CO oxidation over Pd and Cu catalysts III. Reduced Al 2O 3-supported Pd

Abstract

CO oxidation by O 2 over Pd was studied between 300 and 450 K and at relatively high partial pressures (up to 100 Torr CO and 180 Torr O 2). As the temperature increased, the apparent activation energy increased, the pressure dependency on CO changed from near 0 to −1, and above 50 Torr the O 2 dependency increased from 0.2 to 0.7. Below 400 K a first-order O 2 dependence was observed at lower O 2 pressures. IR spectra were obtained under steady-state reaction conditions to monitor the CO species present on the Pd surface.
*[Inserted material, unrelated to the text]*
End writer.
Arguments ArchiveWriter {_ _} G W. Arguments WriterState {_ _} W.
The spectra were consistent with the negative-order dependence on CO and higher rates were observed when the surface concentration of CO decreased, and they also provided evidence for compressed layers of CO below 400 K. At the higher O 2 pressures employed, a normal Langmuir-Hinshelwood (L-H) model appears applicable in the regime above 400 K, whereas a reaction between CO and O atoms at the perimeters of their respective islands seems more appropriate below 400 K. The rate parameters derived from the two rate equations are extremely consistent with this transformation as the activation energy of the rate-determining step shifted from 15 kcal/mole in the island regime to 23 kcal/mole in the normal L-H regime, in agreement with the shift from 14 to 25 kcal/mole reported by Engel and Ertl on a Pd(111) surface. Furthermore, the heats of adsorption derived from the K CO and K O values in the L-H rate expression are similar to Q ad values reported on nearly saturated Pd surfaces, while the values obtained from the island rate expression are lower, which is expected if compression occurs. Under conditions where O 2 adsorption appeared to be the slow step, this elementary step appeared to remain nonactivated.